RST: I’m sufficiently small to squeeze into that sales space, I hope. Because you got here to me and I’ve sufficient present presidents in my circle to do my job (getting them to put in writing anonymously), I would like nothing from you and am happy to give you a friendship of equals. So long as you do every thing I say and reply to me instantly. It’s sort of like being an worker, Grasshopper. It is a probability so that you can construct a brand new talent set.

EGG: What’s it about you that makes folks belief you and in my occasion publicly open my kimono? This was a cathartic dialogue. Thanks, boss.

RST: Ugh. May have carried out with out that visible picture.
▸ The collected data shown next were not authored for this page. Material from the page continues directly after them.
Ltac same_rules broker :=
  unfold clank_rules, hiss_rules, rattle_rules, thump_rules, bootstrap_rules, corpus_rules, probe_rules, path_rules, nats_rules;
  try destruct broker; rewrite ?flat_map_app; cbn [flat_map map app]; rewrite <- ?app_assoc, ?app_nil_r; cbn [app]; rewrite <- ?app_assoc, ?app_nil_r; reflexivity.

Lemma LoadClank_eq broker :
  exists c, LoadClank getenv url_valid broker = (c, errors_Join (flat_map problem (clank_rules broker))) /\
    CC_BrokerStore c = (if broker then store_of else BrokerStore_zero) /\ CC_PromURL c = getenv "PROM_URL" /\
    CC_WhirCatalog c = getenv "WHIR_CATALOG" /\ CC_WhirStateQueries c = getenv "WHIR_STATE_QUERIES" /\
    CC_WhirGraphQueries c = getenv "WHIR_GRAPH_QUERIES" /\ CC_DedupeWindow c = duration_or "DEDUPE_WINDOW" Hour.
Proof.
  eexists. split.
  - unfold LoadClank. loads_all. same_rules broker.
  - done.
Qed.

Lemma LoadHiss_eq broker :
  exists c, LoadHiss getenv url_valid broker = (c, errors_Join (flat_map problem (hiss_rules broker))) /\
    HC_BrokerStore c = (if broker then store_of else BrokerStore_zero) /\
    HC_ApprovalRequestsEnabled c = (if broker then bool_or "APPROVALREQUESTS_ENABLED" else false).
Proof.
  eexists. split. { unfold LoadHiss. eapply yields_loaded, yields_eq.
  - loads. eapply yields_load; [apply yields_store |].
    eapply yields_load; [instantiate (1 := if broker then problem (MayBool "APPROVALREQUESTS_ENABLED") else []);
                         instantiate (1 := if broker then bool_or "APPROVALREQUESTS_ENABLED" else false);
                         destruct broker; [apply yields_Bool | apply yields_pure] |].
    eapply yields_load; [instantiate (1 := if broker then problem (MayDuration "APPROVALREQUEST_RETENTION") else []);
                         instantiate (1 := if broker then duration_or "APPROVALREQUEST_RETENTION" (24 * Hour) else 0);
                         destruct broker; [apply yields_Duration | apply yields_pure] |].
    apply yields_pure.
  - same_rules broker. }
  done.
Qed.

Lemma LoadRattle_eq broker :
  exists c, LoadRattle getenv url_valid broker = (c, errors_Join (flat_map problem (rattle_rules broker))) /\
    RC_BrokerStore c = (if broker then store_of else BrokerStore_zero).
Proof. eexists. split; [unfold LoadRattle; loads_all; same_rules broker | done]. Qed.

Lemma LoadThump_eq broker :
  exists c, LoadThump getenv url_valid broker = (c, errors_Join (flat_map problem (thump_rules broker))) /\
    TC_BrokerStore c = (if broker then store_of else BrokerStore_zero) /\ TC_Executor c = enum_or "THUMP_EXECUTOR" "dry" ["dry"; "live"]%string /\
    TC_KillSwitchPath c = getenv "THUMP_KILLSWITCH".
Proof. eexists. split; [unfold LoadThump; loads_all; same_rules broker | done]. Qed.

Lemma LoadBootstrap_eq : exists c, LoadBootstrap getenv url_valid = (c, errors_Join (flat_map problem bootstrap_rules)).
Proof. eexists. unfold LoadBootstrap. loads_all. same_rules tt. Qed.

Lemma LoadCorpus_eq : exists c, LoadCorpus getenv url_valid = (c, errors_Join (flat_map problem corpus_rules)).
Proof. eexists. unfold LoadCorpus. loads_all. same_rules tt. Qed.

Lemma LoadProbe_eq : exists c, LoadProbe getenv = (c, errors_Join (flat_map problem probe_rules)).
Proof. eexists. unfold LoadProbe. loads_all. same_rules tt. Qed.

Lemma scheme_allowed_iff v allowed :
  scheme_allowed url_valid v allowed = true <-> exists s, url_Scheme url_valid v = inl s /\ s ∈ allowed.
Proof.
  unfold scheme_allowed. destruct (url_Scheme url_valid v) as [s | e]; [| split; [done | by intros (? & ? & _)]].
  rewrite existsb_elem. split.
  - intros (x & Hin & ->%String.eqb_eq). by exists x.
  - intros (x & [= ->] & Hin). exists x. split; [done | apply String.eqb_refl].
Qed.

Lemma bad_scheme_nil name allowed : bad_scheme name allowed = [] <-> exists s, url_Scheme url_valid (getenv name) = inl s /\ s ∈ allowed.
Proof. unfold bad_scheme. rewrite <- scheme_allowed_iff. by destruct (scheme_allowed _ _ _). Qed.

Lemma problem_nil r : problem r = [] <-> satisfied r.
Proof.
  destruct r as [name | name allowed | name allowed | name | name | name allowed | name n | names e]; cbn [problem satisfied];
    [.. |]; try destruct (String.eqb_spec (getenv name) "") as [E | E]; cbn [orb].
  1,2: by split.
  1: by split; [| intros [? _]].
  1: rewrite bad_scheme_nil; by split; [| intros [_ ?]].
  1: by split.
  1: rewrite bad_scheme_nil; by split; [| auto].
  1: by split.
  1: destruct (ParseDuration _) as [d | err]; [by split; [eauto |] | by split; [| intros Hx; destruct (Hx E) as [? ?]]].
  1: by split.
  1: destruct (ParseBool _) as [b | err]; [by split; [eauto |] | by split; [| intros Hx; destruct (Hx E) as [? ?]]].
  1: by split.
  1: destruct (existsb _ _) eqn:Eb.
  1: apply existsb_elem in Eb as (x & Hin & ->%String.eqb_eq); by split.
  1: split; [done |]; intros Hx; specialize (proj1 (existsb_false_elem _ _) Eb _ (Hx E)); by rewrite String.eqb_refl.
  1: by split; [| intros (b & ? & _)].
  1: destruct (DecodeString _) as [b | err]; [| by split; [| intros (b & _ & ? & _)]].
  1: destruct (Nat.eqb_spec (String.length b) n) as [Hn | Hn]; [by split; [eauto |] | split; [done | intros (b' & _ & [= <-] & ?); lia]].
  - destruct (String.eqb_spec (getenv "PROM_URL") "") as [Ep | Ep]; [rewrite andb_true_r | by rewrite andb_false_r].
    destruct (forallb _ _) eqn:Ef.
    + split; [done |]. intros Hx. destruct Hx; [| done]. apply list.Forall_forall. intros x Hin.
      rewrite forallb_forall in Ef. apply list_elem_of_In in Hin. specialize (Ef x Hin). by apply negb_true_iff, String.eqb_neq in Ef.
    + split; [| done]. intros _ HF. exfalso. apply not_true_iff_false in Ef. apply Ef, forallb_forall. intros x Hin%list_elem_of_In.
      rewrite list.Forall_forall in HF. apply negb_true_iff, String.eqb_neq. auto.
Qed.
I do know it’s onerous to drop the optimistic pose however respect that you simply’re keen to get actual. Proof that previous canine can study new shit.

EGG: I choose new tips. Now on to resistance to alter.

Rachel Toor is a contributing editor at Inside Larger Ed and the co-founder of The Sandbox. She can also be a professor of artistic writing. E. Gordon Gee has served as a college president for 45 years at 5 totally different universities—two of them twice. He retired from the presidency July 15, 2025.